Saturday, November 1, 2014

The Tipping Point

Over the last few weeks I've read some buzz in the EMC community about a brainwashing scene in "Agents of S.H.I.E.L.D." I saw a few animated gifs of the scene, and they were exciting enough to make me want more. Sadly, I wasn't able to find any clips on YouTube. So there I was, eating my heart out, imagining all the other MC fans out there, enjoying the hell out of a great scene I couldn't see.

Then, at last, I managed to see it. What a letdown. Those animated gifs were very nearly all there was to Agent 33's brainwashing. We never saw her actually succumb; she just went from fighting in one scene to happily brainwashed in the next.


Now, I do understand. I've never seen the show, but I've read enough to know Agent 33 was a throwaway character. The only purpose of her brainwashing was to make us worry that the same thing could happen to a more important character who was undercover with Hydra. Viewed that way, Agent 33's scenes did just what was needed...but they did almost nothing for my fetish.

I've been thinking a lot lately about the tipping point in good induction scenes: the point where a strong, resistant character first starts to lose the battle. Sometimes it happens slowly, sometimes quickly. But there's always that one moment where the character hangs balanced between fighting to stay free and surrendering to the inevitable, and then they lose their balance. Maybe they're too tired to fight any longer. Maybe they realize fighting is pointless. Maybe they get tricked. Maybe their horniness gets the best of them. Or maybe - and I find this scenario particularly exciting - they were tempted to give in all along, for whatever reason, and they surrender half-willingly, knowing no one else will ever know they gave in on purpose. But however it happens, that tipping point makes or breaks a brainwashing scene for me - and probably for a lot of other MC fetishists.

But we didn't get to see Agent 33's tipping point. I've arranged these images to suggest what it might have looked like, but that's not how it played out onscreen. We saw her start to weaken, but we never saw her jaw sag or her eyes roll up in her head or her mouth start to chant mantras about compliance. Just think about how much hotter her fate could have been, if her character mattered. Think about the anguish viewers would have experienced if they'd seen a character they loved fall to the enemy...fall deliciously slowly to the enemy. With no one around to break their fall.

Then again, if Agent 33 mattered, someone would have been there to break her fall, just in the nick of time. Dammit.

3 comments:

K said...

So is it worth looking into anyway?

Yeah without a tipping point there's also a loss of impact in the conversion. I mean if the point is to be able to make the viewers fear that it could happen then a point where someone breaks makes it more potent. Obviously this changes if the point is just to show that attempts were being made to brainwash the individual then not showing the breaking point can lead to a decent suspense on whether or not they actually succumbed.

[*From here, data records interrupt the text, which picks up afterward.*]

(* ===== verification/ChatFlow.v ===== *)
(** * ChatFlow: what joining, leaving and chatting do
      (Server/LobbyRespondent.h, RoomRepondent.h, RoomHandler.cpp, ClientSession.cpp)

    The respondents run on a store that satisfies [server_inv]: they return,
    keep it, and deliver their packets to the sessions of the room. *)

From S2P Require Import Prelude PacketHandler Wire Protocol Database ChatDb ChatServer ChatRooms.
#[local] Open Scope Z_scope.

Module ChatFlow.
Import Wire DBConnection ChatServer ChatRooms.

Section flow.
Context {D : Type} `{!Odbc D} {WT : WinText} {WL : WinTextLen} `{!ChatDb D}.
Implicit Types s : st D.

(** ** The list of users in a packet *)

(** The name a client sees for an account: it went through [WCHAR outId[14]]. *)
Definition shown (a : account) : str := WCHARToUTF8 (take 13 (a_id a)).

Definition members_of (A : gmap wstr account) (i : Z) : list account :=
  (map_to_list (filter (λ p : wstr * account, a_room p.2 = Some i) A)).*2.

Definition refresh_of (names : list str) : Msg.t :=
  Msg.S_REFRESH_ROOM (foldl (λ m n, S_REFRESH_ROOM.add_userids n m) S_REFRESH_ROOM.new names).

Definition join_of (canJoin : bool) (roomname : str) (names : list str) : Msg.t :=
  Msg.S_JOIN_ROOM (S_JOIN_ROOM.set_issuccess canJoin
    (foldl (λ m n, S_JOIN_ROOM.add_userids n m) (S_JOIN_ROOM.set_roomname roomname S_JOIN_ROOM.new) names)).

Definition names_in (rows : list (list value)) : list str :=
  (λ row, WCHARToUTF8 (out_str 1 (stored [name_col] row))) <$> rows.

Lemma refresh_room_names rows : refresh_room (stored [name_col] <$> rows) = refresh_of (names_in rows).
Proof.
  unfold refresh_room, refresh_of, names_in. f_equal. generalize S_REFRESH_ROOM.new.
  induction rows; intros m; simpl; auto.
Qed.

Lemma join_packet_names ok roomname rows :
  join_packet ok roomname (stored [name_col] <$> rows) = join_of ok roomname (names_in rows).
Proof.
  unfold join_packet, join_of, names_in. do 2 f_equal. generalize (S_JOIN_ROOM.set_roomname roomname S_JOIN_ROOM.new).
  induction rows; intros m; simpl; auto.
Qed.

Lemma refresh_of_fields names m :
  S_REFRESH_ROOM.userids (foldl (λ m n, S_REFRESH_ROOM.add_userids n m) m names) = S_REFRESH_ROOM.userids m ++ names.
Proof.
  revert m. induction names as [|n names IH]; intros m; simpl; [by rewrite app_nil_r|].
  rewrite IH. simpl. by rewrite <-app_assoc.
Qed.

Lemma join_of_fields names m :
  S_JOIN_ROOM.userids (foldl (λ m n, S_JOIN_ROOM.add_userids n m) m names) = S_JOIN_ROOM.userids m ++ names ∧
  S_JOIN_ROOM.roomname (foldl (λ m n, S_JOIN_ROOM.add_userids n m) m names) = S_JOIN_ROOM.roomname m.
Proof.
  revert m. induction names as [|n names IH]; intros m; simpl; [by rewrite app_nil_r|].
  destruct (IH (S_JOIN_ROOM.add_userids n m)) as [-> ->]. simpl. by rewrite <-app_assoc.
Qed.

Lemma names_size (names : list str) :
  Forall (λ n : str, zlen n ≤ 39) names →
  zlen names + foldr Z.add 0 (StringSize <$> names) ≤ 42 * zlen names.
Proof.
  induction 1 as [|n names Hn _ IH]; csimpl; [done|]. rewrite !zlen_cons.
  pose proof (StringSize_short n ltac:(lia)). lia.
Qed.

Lemma names_size_nonneg (names : list str) : 0 ≤ zlen names + foldr Z.add 0 (StringSize <$> names).
Proof.
  induction names as [|n names IH]; csimpl; [done|]. rewrite zlen_cons.
  assert (0 ≤ StringSize n); [|lia]. unfold StringSize, VarintSize. pose proof (zlen_nonneg n).
  pose proof (Z.log2_nonneg (zlen n)). pose proof (Z.div_pos (Z.log2 (zlen n)) 7). lia.
Qed.

Lemma refresh_of_size (names : list str) :
  Forall (λ n : str, zlen n ≤ 39) names → 42 * zlen names ≤ 5900 →
  Msg.ByteSizeLong (refresh_of names) ≤ PacketHandler.max_message.
Proof.
  intros Hn Hs. change PacketHandler.max_message with 5996. unfold refresh_of; simpl.
  unfold S_REFRESH_ROOM.ByteSizeLong; cbv zeta. rewrite !refresh_of_fields; simpl.
  pose proof (names_size names Hn). unfold str in *. repeat case_match; lia.
Qed.

Lemma join_of_size ok roomname (names : list str) :
  Forall (λ n : str, zlen n ≤ 39) names → 42 * zlen names + zlen roomname ≤ 5900 →
  Msg.ByteSizeLong (join_of ok roomname names) ≤ PacketHandler.max_message.
Proof.
  intros Hn Hs. change PacketHandler.max_message with 5996. unfold join_of; simpl.
  unfold S_JOIN_ROOM.ByteSizeLong; cbv zeta. simpl.
  destruct (join_of_fields names (S_JOIN_ROOM.set_roomname roomname S_JOIN_ROOM.new)) as [-> ->]; simpl.
  pose proof (names_size names Hn). pose proof (names_size_nonneg names).
  pose proof (zlen_nonneg names). pose proof (zlen_nonneg roomname).
  pose proof (StringSize_short roomname ltac:(lia)). unfold str in *. repeat case_match; lia.
Qed.

Lemma shown_len a : zlen (shown a) ≤ 39.
Proof.
  unfold shown, WCHARToUTF8. pose proof (WideCharToMultiByte_len (c_wstr (take 13 (a_id a)))).
  assert (zlen (c_wstr (take 13 (a_id a))) ≤ 13); [|lia].
  assert (∀ l : wstr, (length (c_wstr l) ≤ length l)%nat) as Hc
    by (induction l; simpl; [lia|]; case_match; simpl; lia).
  specialize (Hc (take 13 (a_id a))). rewrite length_take in Hc. unfold zlen. lia.
Qed.

(** The answer to the query for the users of room [i]. *)
Lemma users_rows i (d : D) : ∃ rows,
  SQLExecDirectW Sql.users_in (<[1:=VInt i]> ∅) d = SqlOk rows d ∧
  names_in rows ≡ₚ shown <$> members_of (accounts d) i.
Proof.
  destruct (users_in_law i d) as (rows & Hq & Hrows). exists rows. split; [done|].
  unfold names_in, members_of. rewrite Hrows, <-!list_fmap_compose. done.
Qed.

(** A room has as many users as member accounts. *)
Lemma members_count A S i p r row :
  room_ok A S i p r row → length (members_of A i) = size (_users r).
Proof.
  intros [_ _ _ _ Hinj Hm _]. unfold members_of. rewrite length_fmap, length_map_to_list, <-!size_dom.
  assert (dom (filter (λ p : wstr * account, a_room p.2 = Some i) A) = set_map ukey (dom (_users r))) as ->.
  { apply leibniz_equiv. intros k. rewrite elem_of_dom, elem_of_map. split.
    - intros [a Ha]. apply map_lookup_filter_Some in Ha as [Ha Hi].
      destruct (proj1 (Hm k)) as (u & Hu & <-); [by exists a|]. exists u. by rewrite elem_of_dom.
    - intros (u & -> & Hu). apply elem_of_dom in Hu. destruct (proj2 (Hm (ukey u))) as (a & Ha & Hi); [eauto|].
      exists a. by apply map_lookup_filter_Some. }
  assert (∀ X : gset str, (∀ u v, u ∈ X → v ∈ X → ukey u = ukey v → u = v) →
    size (set_map ukey X : gset wstr) = size X) as Hsize.
  { induction X as [|u X Hu IH] using set_ind_L; intros HX.
    { by rewrite set_map_empty, !size_empty. }
    assert (ukey u ∉ (set_map ukey X : gset wstr)) as Hk.
    { intros (v & Hk & Hv)%elem_of_map. apply HX in Hk as ->; [done| |]; apply elem_of_union;
        [left; by apply elem_of_singleton|by right]. }
    rewrite set_map_union_L, set_map_singleton_L, !size_union_alt, !size_singleton.
    rewrite !difference_disjoint_L by set_solver.
    rewrite (size_union_alt {[u]} X), size_singleton, difference_disjoint_L by set_solver. rewrite IH; [done|].
    intros v v' Hv Hv'. apply HX; apply elem_of_union; by right. }
  apply Hsize. intros u v Hu Hv. apply elem_of_dom in Hu, Hv. by apply Hinj.
Qed.

(** ** Broadcasts *)

Definition add_sent (l : list (nat * Msg.t)) (s : st D) : st D :=
  mk (dbs s) (heap s) (next_room s) (_rooms s) (sessions s) (sent s ++ l).

Definition to_all (l : list nat) (pkt : Msg.t) : list (nat * Msg.t) := (λ x, (x, pkt)) <$> l.

Lemma send_each_run l pkt exclu s :
  Msg.ByteSizeLong pkt ≤ PacketHandler.max_message →
  send_each l pkt exclu s = Ret (tt, add_sent (to_all (filter (λ x, exclu ≠ Some x) l) pkt) s).
Proof.
  intros Hs. revert s. induction l as [|x l IH]; intros s; simpl.
  { unfold add_sent. simpl. rewrite app_nil_r. by destruct s. }
  unfold to_all. rewrite filter_cons. destruct exclu as [e|]; cbn beta iota.
  - destruct (decide (e = x)) as [->|Hne].
    + autorewrite with run. rewrite (decide_False (P := Some x ≠ Some x)), IH by naive_solver. done.
    + erewrite M_bind_step by by apply Send_run. rewrite (decide_True (P := Some e ≠ Some x)) by congruence.
      rewrite IH. unfold add_sent; simpl. by rewrite <-app_assoc.
  - erewrite M_bind_step by by apply Send_run. rewrite (decide_True (P := None ≠ Some x)) by done.
    rewrite IH. unfold add_sent; simpl. by rewrite <-app_assoc.
Qed.

Lemma BroadCast_run p r pkt exclu s :
  heap s !! p = Some r → Msg.ByteSizeLong pkt ≤ PacketHandler.max_message →
  BroadCast p pkt exclu s =
  Ret (tt, add_sent (to_all (filter (λ x, exclu ≠ Some x) ((map_to_list (_users r)).*2)) pkt) s).
Proof.
  intros Hp Hs. unfold BroadCast, room_at. autorewrite with run. rewrite Hp. autorewrite with run.
  by apply send_each_run.
Qed.

Lemma filter_keeps {B} (P : B → Prop) `{!∀ x, Decision (P x)} (l : list B) :
  (∀ x, x ∈ l → P x) → filter P l = l.
Proof.
  induction l as [|x l IH]; intros HP; [done|]. rewrite filter_cons, decide_True by (apply HP; left).
  f_equal. apply IH. intros y Hy. apply HP. by right.
Qed.

(** Without exclusion everyone gets the packet. *)
Lemma everyone (l : list nat) exclu : exclu = None → filter (λ x, exclu ≠ Some x) l = l.
Proof. intros ->. by apply filter_keeps. Qed.

(** The sessions of a room after user [id] joined, without the new one. *)
Lemma others (users : gmap str nat) id sid :
  users !! id = None → (∀ u x, users !! u = Some x → x ≠ sid) →
  filter (λ x, Some sid ≠ Some x) ((map_to_list (<[id := sid]> users)).*2) ≡ₚ (map_to_list users).*2.
Proof.
  intros Hid Hne. rewrite map_to_list_insert by done. simpl. rewrite filter_cons, decide_False by (intros H; by apply H).
  rewrite filter_keeps; [done|]. intros x ([u y] & -> & Hu)%list_elem_of_fmap [= ->].
  apply elem_of_map_to_list in Hu. by eapply Hne.
Qed.

(** ** Joining *)

(** Room [i] in memory and in the database. *)
Definition room_is (s : st D) (i : Z) (p : nat) (r : Room) (row : room_row) : Prop :=
  _rooms s !! i = Some p ∧ heap s !! p = Some r ∧ db_rooms s !! i = Some row.

Definition AddUser_run_to (s : st D) (p : nat) (r : Room) (id : str) (sid : nat) : st D :=
  mk (dbs s) (<[p := mkRoom (_roomId r) (roomState r) (<[id := sid]> (_users r))]> (heap s)) (next_room s)
    (_rooms s) (<[sid := mkSession (Some p) id]> (sessions s)) (sent s).

Lemma AddUser_run s p r id sid c :
  heap s !! p = Some r → _users r ≠ ∅ → sessions s !! sid = Some (mkSession c id) →
  AddUser p id sid s = Ret (true, AddUser_run_to s p r id sid).
Proof.
  intros Hp Hne Hs. unfold AddUser, room_at, SetRoom, session_at, set_room, set_session.
  autorewrite with run. rewrite Hp. autorewrite with run. rewrite decide_False by done.
  autorewrite with run. simpl. rewrite Hs. autorewrite with run. done.
Qed.

(** The one row the query for a room name finds. *)
Lemma room_row_found s i row roomname :
  server_inv s → db_rooms s !! i = Some row → collate (r_name row) = ukey roomname →
  SQLExecDirectW Sql.room_and_name (<[1:=VStr (w roomname)]> ∅) (db (dbs s)) =
  SqlOk [[VInt i; VStr (r_name row)]] (db (dbs s)).
Proof.
  intros [_ Hinv] Hrow Hc. destruct (room_and_name_law (w roomname) (db (dbs s))) as (rows & Hq & Hrows).
  rewrite (filter_one _ _ i row) in Hrows; [|done..|].
  - by apply Permutation_one in Hrows as ->.
  - intros j row' Hj Hc'. eapply (li_names _ _ _ _ _ _ Hinv); eauto. rewrite Hc. exact Hc'.
Qed.

Lemma room_is_found s i row :
  server_inv s → db_rooms s !! i = Some row →
  ∃ p r, room_is s i p r row ∧ room_ok (accts s) (sessions s) i p r row.
Proof.
  intros [_ Hinv] Hrow. destruct (li_dom _ _ _ _ _ _ Hinv i) as [p Hi]; [eauto|].
  destruct (li_rooms _ _ _ _ _ _ Hinv i p Hi) as (r & row' & Hp & Hrow' & Hok).
  rewrite Hrow in Hrow'. simplify_eq. exists p, r. done.
Qed.

Lemma claim_seat_run s p r :
  heap s !! p = Some r → roomState r ≠ Destruction →
  claim_seat p s = Ret (true, mk (dbs s) (<[p := mkRoom (_roomId r) (roomState r + 1) (_users r)]> (heap s))
    (next_room s) (_rooms s) (sessions s) (sent s)).
Proof.
  intros Hp Hst. unfold claim_seat, room_at, set_room. autorewrite with run. rewrite Hp.
  autorewrite with run. rewrite decide_False by done. by autorewrite with run.
Qed.

Lemma room_state_pos A S i p r row : room_ok A S i p r row → 1 ≤ roomState r.
Proof.
  intros [_ -> _ Hne _ _ _]. assert (size (_users r) ≠ 0%nat); [|lia].
  by intros ?%map_size_empty_iff.
Qed.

The way you describe the scene is the most effective, in my experience, if the point is to demonstrate how effective the brainwasher, or brainwashing method is. To use one of your own stories as a reference point the way your character drops every-time a pacification hits them in "What Do You Give The Alien Who Has Everything" is an effective way of showing just how outmatched you are against an Imperator. Where as Missy/m's break at the climax of "Willing Subject" was well wonderful at making it clear just how hard she had given up. Though I personally prefer getting to see it from the perspective of the victim. It's what makes the scouring of Rolanne's mind in "Hoarder" so delectable to read.

Myndblender said...

Yes, a tipping point makes the story/scene more impactful. In the recent movie "Captain America: The Winter Soldier" Bucky Barnes has captured and reprogrammed by Hydra as The Winter Soldier. At one point he starts to remember his former life and is forced to undergo reprogramming to forget. It's not so much a tipping point but a resignation by Bucky before he submits to the process. Oh, and the process is not so "sunshine and lollipops" that is common in such scenes (or stories in ECMSA)but quite painful.

http://www.youtube.com/watch?v=kBpkHBtf-v4

thrall said...

That's a movie I've been dying to see, because I know just enough about the Captain America mythology to know Bucky was brainwashed. Nice to hear that's an actual programming scene in the movie - thanks for the clip! You're right that the painfulness of it means I can't enjoy it from an EMC standpoint, but I did enjoy the dialogue and Sebastian Stan's performance. That moment of resignation was very cool.